§ **What this task involves**:
Using the entries below, write out the line with "le_combine (rev (firstn 8 h)) <= target)", the line with "- assert (Hld", and every line in between, exactly as each is written.

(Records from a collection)
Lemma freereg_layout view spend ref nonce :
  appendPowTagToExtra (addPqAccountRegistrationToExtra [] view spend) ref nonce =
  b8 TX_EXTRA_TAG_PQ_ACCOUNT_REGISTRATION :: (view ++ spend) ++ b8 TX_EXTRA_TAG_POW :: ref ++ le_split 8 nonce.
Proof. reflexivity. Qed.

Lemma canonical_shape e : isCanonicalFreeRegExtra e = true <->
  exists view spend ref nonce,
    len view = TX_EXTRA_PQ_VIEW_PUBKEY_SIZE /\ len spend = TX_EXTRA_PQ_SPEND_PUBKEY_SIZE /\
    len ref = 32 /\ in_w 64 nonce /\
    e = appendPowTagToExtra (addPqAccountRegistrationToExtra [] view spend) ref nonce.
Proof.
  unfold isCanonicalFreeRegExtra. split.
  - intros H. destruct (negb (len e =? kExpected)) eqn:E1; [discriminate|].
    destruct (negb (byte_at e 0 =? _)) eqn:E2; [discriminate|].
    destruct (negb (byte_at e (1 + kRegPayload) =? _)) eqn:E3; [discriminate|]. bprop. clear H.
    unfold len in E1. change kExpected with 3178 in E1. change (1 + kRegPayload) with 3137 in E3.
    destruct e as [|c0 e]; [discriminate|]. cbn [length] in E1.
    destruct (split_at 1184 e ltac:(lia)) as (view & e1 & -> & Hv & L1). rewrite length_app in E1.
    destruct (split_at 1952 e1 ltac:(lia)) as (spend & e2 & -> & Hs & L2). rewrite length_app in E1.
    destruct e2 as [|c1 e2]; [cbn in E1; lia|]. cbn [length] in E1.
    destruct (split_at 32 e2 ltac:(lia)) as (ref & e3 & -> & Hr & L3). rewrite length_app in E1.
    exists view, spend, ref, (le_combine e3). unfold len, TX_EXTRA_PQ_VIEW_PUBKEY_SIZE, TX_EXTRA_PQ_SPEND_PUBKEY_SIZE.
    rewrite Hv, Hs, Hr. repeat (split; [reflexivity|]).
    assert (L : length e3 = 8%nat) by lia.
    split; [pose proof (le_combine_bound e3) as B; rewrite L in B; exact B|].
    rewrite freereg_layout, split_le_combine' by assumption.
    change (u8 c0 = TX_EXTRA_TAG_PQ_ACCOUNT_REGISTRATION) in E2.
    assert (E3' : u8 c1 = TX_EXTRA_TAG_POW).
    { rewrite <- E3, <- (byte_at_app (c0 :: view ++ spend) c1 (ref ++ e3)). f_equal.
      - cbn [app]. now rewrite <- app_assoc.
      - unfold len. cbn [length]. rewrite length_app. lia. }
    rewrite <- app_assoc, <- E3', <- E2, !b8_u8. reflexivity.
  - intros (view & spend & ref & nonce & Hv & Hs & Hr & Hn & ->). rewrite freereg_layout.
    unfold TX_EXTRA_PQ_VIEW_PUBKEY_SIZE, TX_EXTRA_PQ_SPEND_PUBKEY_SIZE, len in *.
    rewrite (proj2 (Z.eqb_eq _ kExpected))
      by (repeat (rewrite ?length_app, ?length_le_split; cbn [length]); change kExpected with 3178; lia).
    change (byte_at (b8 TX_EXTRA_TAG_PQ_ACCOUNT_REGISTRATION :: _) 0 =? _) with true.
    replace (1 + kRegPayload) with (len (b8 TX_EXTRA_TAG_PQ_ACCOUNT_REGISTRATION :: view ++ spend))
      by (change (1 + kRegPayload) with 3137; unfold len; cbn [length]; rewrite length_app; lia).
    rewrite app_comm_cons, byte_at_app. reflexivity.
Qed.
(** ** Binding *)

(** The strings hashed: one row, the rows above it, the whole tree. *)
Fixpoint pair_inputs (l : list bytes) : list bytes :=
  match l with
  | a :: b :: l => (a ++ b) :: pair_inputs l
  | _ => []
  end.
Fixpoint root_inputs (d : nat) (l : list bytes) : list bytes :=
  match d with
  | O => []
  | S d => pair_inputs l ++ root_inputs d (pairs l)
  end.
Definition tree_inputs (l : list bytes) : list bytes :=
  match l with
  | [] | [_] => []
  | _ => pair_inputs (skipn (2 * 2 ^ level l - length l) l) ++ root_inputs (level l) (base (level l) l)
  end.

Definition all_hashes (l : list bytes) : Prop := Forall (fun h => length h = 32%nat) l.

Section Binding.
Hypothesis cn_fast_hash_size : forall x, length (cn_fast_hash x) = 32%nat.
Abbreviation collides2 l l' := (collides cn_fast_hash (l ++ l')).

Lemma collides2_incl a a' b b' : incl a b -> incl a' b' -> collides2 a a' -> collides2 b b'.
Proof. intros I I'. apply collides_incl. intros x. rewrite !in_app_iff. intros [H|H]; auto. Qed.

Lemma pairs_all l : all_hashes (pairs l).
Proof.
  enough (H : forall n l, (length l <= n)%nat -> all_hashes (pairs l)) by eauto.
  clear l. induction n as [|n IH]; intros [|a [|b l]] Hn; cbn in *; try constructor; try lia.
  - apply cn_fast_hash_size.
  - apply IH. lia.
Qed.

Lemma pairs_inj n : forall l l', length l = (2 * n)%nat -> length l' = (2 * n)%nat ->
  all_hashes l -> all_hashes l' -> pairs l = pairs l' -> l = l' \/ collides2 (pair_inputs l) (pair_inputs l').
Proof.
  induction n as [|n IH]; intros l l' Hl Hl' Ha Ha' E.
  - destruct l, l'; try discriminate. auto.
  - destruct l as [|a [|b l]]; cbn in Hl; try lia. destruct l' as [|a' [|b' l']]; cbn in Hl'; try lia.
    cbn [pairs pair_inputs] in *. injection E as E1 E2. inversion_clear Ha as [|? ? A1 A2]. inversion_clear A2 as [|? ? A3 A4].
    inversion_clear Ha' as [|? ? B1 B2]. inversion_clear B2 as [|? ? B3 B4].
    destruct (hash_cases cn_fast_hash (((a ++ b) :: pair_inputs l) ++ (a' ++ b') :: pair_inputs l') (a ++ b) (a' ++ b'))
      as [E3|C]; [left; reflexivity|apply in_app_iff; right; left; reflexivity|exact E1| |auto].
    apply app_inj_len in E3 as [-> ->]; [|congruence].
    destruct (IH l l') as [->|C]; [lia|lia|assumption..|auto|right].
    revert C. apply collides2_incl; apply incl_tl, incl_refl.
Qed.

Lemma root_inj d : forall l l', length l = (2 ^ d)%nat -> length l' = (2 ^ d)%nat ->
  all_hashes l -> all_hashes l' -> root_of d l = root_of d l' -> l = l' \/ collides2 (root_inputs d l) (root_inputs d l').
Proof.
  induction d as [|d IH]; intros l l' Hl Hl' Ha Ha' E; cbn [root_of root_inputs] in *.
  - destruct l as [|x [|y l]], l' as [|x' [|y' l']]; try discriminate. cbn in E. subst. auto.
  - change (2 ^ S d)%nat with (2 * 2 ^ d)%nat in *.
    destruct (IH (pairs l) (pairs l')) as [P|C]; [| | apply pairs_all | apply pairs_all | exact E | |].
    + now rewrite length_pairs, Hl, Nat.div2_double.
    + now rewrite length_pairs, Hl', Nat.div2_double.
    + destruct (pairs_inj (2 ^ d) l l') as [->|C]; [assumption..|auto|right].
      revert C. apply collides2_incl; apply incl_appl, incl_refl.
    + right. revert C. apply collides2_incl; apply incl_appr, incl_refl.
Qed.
* * *
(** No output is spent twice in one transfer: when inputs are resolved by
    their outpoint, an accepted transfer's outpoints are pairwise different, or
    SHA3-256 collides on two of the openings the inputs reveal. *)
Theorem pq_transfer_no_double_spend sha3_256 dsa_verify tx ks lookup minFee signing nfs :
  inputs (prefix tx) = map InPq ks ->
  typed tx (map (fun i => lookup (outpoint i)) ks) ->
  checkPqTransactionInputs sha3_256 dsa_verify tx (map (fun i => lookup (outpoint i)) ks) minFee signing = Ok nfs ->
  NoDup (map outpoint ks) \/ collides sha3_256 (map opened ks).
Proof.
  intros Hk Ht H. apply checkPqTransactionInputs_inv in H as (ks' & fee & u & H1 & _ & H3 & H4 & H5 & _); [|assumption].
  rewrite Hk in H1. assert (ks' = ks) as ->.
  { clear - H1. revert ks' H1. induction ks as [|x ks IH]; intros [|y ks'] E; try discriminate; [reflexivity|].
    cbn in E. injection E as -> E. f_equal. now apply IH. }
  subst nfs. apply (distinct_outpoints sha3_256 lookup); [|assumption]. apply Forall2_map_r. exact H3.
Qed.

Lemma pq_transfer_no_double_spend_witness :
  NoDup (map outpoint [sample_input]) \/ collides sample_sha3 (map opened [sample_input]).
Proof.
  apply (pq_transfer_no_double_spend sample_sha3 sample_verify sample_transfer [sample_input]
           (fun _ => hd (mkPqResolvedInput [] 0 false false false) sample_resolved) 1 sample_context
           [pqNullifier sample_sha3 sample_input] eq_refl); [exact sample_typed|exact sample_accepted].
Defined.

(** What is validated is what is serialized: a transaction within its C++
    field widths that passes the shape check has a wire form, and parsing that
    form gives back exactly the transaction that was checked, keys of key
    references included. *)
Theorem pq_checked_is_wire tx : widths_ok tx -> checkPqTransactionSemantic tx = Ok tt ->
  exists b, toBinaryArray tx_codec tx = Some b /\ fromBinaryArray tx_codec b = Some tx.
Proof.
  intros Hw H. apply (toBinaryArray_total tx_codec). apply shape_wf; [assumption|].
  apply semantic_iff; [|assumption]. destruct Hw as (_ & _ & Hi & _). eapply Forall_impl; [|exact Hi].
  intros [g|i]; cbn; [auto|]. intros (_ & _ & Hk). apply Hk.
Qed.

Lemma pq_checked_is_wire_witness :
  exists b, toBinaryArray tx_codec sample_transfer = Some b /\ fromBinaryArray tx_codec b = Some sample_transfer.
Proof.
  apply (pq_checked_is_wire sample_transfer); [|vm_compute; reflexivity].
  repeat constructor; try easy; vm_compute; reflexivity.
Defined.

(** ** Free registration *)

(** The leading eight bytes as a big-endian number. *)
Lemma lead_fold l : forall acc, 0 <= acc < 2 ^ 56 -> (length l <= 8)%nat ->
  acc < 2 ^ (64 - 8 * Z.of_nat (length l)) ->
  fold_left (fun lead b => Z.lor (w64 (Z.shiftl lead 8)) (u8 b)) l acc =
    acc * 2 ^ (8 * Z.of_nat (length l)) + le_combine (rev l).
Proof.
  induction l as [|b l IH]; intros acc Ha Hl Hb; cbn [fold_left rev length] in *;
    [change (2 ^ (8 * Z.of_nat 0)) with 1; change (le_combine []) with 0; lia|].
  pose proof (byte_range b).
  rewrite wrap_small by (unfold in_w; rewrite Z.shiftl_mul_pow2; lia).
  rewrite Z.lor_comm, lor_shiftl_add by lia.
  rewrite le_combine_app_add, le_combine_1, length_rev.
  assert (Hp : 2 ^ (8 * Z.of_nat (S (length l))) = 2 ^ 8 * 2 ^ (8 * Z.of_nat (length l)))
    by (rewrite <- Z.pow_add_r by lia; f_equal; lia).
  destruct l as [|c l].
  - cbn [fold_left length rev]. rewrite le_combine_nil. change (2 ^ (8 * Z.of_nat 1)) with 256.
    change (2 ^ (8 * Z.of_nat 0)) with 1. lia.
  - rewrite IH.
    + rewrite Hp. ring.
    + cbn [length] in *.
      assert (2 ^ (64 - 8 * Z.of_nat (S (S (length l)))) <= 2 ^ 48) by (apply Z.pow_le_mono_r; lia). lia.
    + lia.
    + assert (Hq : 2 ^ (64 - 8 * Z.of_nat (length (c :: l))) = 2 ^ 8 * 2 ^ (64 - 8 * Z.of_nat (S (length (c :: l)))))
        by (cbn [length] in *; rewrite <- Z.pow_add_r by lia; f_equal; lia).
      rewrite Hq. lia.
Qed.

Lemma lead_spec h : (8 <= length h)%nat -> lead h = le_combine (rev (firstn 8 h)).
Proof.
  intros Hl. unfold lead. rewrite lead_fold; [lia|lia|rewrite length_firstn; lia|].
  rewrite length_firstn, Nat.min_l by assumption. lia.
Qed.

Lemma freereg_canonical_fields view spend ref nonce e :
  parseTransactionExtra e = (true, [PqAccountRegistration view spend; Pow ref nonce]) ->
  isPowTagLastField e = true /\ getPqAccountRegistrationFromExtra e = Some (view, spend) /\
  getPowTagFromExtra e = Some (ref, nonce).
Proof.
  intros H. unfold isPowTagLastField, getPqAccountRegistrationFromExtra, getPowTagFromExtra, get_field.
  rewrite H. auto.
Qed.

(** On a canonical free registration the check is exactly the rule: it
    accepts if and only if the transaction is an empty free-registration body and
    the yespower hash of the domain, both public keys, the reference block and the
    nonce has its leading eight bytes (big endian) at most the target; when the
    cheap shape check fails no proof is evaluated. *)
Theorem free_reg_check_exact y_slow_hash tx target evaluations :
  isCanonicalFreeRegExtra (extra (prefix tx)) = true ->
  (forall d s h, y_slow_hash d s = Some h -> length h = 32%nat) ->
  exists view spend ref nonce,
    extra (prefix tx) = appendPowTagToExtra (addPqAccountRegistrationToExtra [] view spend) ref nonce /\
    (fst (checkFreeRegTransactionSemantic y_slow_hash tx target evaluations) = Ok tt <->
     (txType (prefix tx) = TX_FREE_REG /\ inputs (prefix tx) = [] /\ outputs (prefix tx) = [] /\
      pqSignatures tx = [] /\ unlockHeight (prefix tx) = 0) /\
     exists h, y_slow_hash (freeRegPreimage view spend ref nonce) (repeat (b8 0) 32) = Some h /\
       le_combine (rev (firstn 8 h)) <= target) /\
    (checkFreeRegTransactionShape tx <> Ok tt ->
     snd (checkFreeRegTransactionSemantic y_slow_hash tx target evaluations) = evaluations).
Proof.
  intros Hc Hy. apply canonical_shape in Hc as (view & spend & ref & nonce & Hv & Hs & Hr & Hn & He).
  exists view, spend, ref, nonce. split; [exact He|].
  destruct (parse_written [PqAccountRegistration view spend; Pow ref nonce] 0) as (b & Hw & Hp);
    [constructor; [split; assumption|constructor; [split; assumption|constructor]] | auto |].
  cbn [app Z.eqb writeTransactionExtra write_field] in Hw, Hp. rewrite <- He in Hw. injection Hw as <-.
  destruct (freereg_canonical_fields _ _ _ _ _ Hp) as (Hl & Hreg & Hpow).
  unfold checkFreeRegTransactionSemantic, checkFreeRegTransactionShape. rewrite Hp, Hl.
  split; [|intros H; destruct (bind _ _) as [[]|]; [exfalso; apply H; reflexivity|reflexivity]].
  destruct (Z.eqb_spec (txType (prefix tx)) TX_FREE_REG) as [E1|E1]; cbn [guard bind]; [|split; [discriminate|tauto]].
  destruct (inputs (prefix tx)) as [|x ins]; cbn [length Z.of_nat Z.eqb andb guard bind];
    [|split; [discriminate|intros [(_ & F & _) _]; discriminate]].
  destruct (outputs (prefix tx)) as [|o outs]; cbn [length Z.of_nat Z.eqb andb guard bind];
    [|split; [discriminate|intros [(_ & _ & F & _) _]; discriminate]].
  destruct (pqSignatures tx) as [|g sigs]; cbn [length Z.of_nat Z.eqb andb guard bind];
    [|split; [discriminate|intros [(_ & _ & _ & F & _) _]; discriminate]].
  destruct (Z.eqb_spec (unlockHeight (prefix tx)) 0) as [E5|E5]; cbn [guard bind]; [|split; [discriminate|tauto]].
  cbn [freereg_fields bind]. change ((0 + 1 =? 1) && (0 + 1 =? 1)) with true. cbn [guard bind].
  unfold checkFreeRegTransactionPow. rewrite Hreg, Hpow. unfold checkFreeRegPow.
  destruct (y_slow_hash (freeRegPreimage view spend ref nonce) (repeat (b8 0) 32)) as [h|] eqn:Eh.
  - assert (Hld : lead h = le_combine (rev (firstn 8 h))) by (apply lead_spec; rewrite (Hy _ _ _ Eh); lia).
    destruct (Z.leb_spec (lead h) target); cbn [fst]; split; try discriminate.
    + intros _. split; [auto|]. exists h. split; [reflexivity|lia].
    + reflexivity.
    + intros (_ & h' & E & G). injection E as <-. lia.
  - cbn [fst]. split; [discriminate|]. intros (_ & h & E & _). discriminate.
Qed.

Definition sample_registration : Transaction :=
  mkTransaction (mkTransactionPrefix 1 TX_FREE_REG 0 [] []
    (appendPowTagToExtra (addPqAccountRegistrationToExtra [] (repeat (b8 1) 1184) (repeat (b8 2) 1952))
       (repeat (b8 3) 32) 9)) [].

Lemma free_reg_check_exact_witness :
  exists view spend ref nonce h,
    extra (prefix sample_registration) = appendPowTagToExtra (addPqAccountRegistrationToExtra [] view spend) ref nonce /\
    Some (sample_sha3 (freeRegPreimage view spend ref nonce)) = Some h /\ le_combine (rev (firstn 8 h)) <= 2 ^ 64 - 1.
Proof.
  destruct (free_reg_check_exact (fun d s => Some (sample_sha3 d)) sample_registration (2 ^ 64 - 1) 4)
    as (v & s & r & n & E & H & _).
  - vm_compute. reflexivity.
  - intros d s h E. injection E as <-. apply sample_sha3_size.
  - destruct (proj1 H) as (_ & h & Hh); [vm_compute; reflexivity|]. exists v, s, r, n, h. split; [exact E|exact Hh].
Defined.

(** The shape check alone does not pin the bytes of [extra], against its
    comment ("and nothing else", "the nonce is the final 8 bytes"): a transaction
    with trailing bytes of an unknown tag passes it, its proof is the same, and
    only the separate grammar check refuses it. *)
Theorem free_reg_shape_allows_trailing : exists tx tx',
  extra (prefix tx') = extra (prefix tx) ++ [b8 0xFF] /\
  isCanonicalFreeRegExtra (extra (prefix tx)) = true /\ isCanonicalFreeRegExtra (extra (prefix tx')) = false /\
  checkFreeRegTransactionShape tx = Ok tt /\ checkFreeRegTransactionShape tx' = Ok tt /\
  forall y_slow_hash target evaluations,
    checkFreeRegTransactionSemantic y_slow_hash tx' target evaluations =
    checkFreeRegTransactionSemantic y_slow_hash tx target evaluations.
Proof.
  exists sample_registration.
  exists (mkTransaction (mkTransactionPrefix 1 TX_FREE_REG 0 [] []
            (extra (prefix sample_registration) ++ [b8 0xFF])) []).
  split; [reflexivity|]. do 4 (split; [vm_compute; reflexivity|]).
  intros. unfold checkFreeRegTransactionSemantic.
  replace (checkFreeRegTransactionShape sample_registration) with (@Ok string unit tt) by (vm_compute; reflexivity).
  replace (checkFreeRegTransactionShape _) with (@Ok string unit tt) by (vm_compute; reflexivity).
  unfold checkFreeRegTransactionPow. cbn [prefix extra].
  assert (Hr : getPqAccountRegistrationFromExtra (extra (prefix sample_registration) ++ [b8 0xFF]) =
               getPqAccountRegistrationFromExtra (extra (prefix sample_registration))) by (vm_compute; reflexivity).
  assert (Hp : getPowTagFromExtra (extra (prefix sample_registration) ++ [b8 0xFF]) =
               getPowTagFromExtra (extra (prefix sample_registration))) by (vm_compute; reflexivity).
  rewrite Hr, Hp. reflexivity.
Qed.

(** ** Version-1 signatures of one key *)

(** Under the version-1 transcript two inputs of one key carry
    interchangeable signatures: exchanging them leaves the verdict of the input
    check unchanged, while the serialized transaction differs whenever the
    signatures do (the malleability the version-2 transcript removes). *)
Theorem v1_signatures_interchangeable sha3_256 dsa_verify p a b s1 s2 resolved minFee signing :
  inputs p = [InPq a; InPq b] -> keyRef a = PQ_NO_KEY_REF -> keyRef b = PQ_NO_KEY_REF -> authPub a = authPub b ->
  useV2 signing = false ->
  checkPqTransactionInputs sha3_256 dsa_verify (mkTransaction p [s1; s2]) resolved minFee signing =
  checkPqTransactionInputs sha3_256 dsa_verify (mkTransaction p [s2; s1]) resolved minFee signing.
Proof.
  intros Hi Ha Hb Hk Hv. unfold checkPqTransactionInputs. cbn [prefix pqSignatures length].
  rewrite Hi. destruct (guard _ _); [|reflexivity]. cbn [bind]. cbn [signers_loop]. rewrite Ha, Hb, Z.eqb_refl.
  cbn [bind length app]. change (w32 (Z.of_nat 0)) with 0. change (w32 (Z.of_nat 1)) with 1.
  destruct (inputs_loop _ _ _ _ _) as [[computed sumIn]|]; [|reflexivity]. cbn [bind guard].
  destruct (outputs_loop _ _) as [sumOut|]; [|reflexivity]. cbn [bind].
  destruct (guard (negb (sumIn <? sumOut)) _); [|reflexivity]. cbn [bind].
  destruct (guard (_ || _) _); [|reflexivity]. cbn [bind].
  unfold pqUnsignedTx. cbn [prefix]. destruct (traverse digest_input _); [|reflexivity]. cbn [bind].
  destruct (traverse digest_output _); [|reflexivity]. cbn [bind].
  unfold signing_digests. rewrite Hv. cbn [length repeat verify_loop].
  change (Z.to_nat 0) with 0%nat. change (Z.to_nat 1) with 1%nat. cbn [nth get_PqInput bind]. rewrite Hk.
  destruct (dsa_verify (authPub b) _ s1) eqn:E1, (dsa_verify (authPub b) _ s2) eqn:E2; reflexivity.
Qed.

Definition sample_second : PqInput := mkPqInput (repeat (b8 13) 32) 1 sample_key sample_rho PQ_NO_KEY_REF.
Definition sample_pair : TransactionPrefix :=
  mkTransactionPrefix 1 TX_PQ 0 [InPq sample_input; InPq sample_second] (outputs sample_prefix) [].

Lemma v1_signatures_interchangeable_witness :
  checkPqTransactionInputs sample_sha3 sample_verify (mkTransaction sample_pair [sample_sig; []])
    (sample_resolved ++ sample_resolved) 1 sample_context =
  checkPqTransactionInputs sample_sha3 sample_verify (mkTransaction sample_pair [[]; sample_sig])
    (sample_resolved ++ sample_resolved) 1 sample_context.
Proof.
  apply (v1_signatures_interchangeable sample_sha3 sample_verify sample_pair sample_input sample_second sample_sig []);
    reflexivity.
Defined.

§ **Task answer**:
       le_combine (rev (firstn 8 h)) <= target) /\
    (checkFreeRegTransactionShape tx <> Ok tt ->
     snd (checkFreeRegTransactionSemantic y_slow_hash tx target evaluations) = evaluations).
Proof.
  intros Hc Hy. apply canonical_shape in Hc as (view & spend & ref & nonce & Hv & Hs & Hr & Hn & He).
  exists view, spend, ref, nonce. split; [exact He|].
  destruct (parse_written [PqAccountRegistration view spend; Pow ref nonce] 0) as (b & Hw & Hp);
    [constructor; [split; assumption|constructor; [split; assumption|constructor]] | auto |].
  cbn [app Z.eqb writeTransactionExtra write_field] in Hw, Hp. rewrite <- He in Hw. injection Hw as <-.
  destruct (freereg_canonical_fields _ _ _ _ _ Hp) as (Hl & Hreg & Hpow).
  unfold checkFreeRegTransactionSemantic, checkFreeRegTransactionShape. rewrite Hp, Hl.
  split; [|intros H; destruct (bind _ _) as [[]|]; [exfalso; apply H; reflexivity|reflexivity]].
  destruct (Z.eqb_spec (txType (prefix tx)) TX_FREE_REG) as [E1|E1]; cbn [guard bind]; [|split; [discriminate|tauto]].
  destruct (inputs (prefix tx)) as [|x ins]; cbn [length Z.of_nat Z.eqb andb guard bind];
    [|split; [discriminate|intros [(_ & F & _) _]; discriminate]].
  destruct (outputs (prefix tx)) as [|o outs]; cbn [length Z.of_nat Z.eqb andb guard bind];
    [|split; [discriminate|intros [(_ & _ & F & _) _]; discriminate]].
  destruct (pqSignatures tx) as [|g sigs]; cbn [length Z.of_nat Z.eqb andb guard bind];
    [|split; [discriminate|intros [(_ & _ & _ & F & _) _]; discriminate]].
  destruct (Z.eqb_spec (unlockHeight (prefix tx)) 0) as [E5|E5]; cbn [guard bind]; [|split; [discriminate|tauto]].
  cbn [freereg_fields bind]. change ((0 + 1 =? 1) && (0 + 1 =? 1)) with true. cbn [guard bind].
  unfold checkFreeRegTransactionPow. rewrite Hreg, Hpow. unfold checkFreeRegPow.
  destruct (y_slow_hash (freeRegPreimage view spend ref nonce) (repeat (b8 0) 32)) as [h|] eqn:Eh.
  - assert (Hld : lead h = le_combine (rev (firstn 8 h))) by (apply lead_spec; rewrite (Hy _ _ _ Eh); lia).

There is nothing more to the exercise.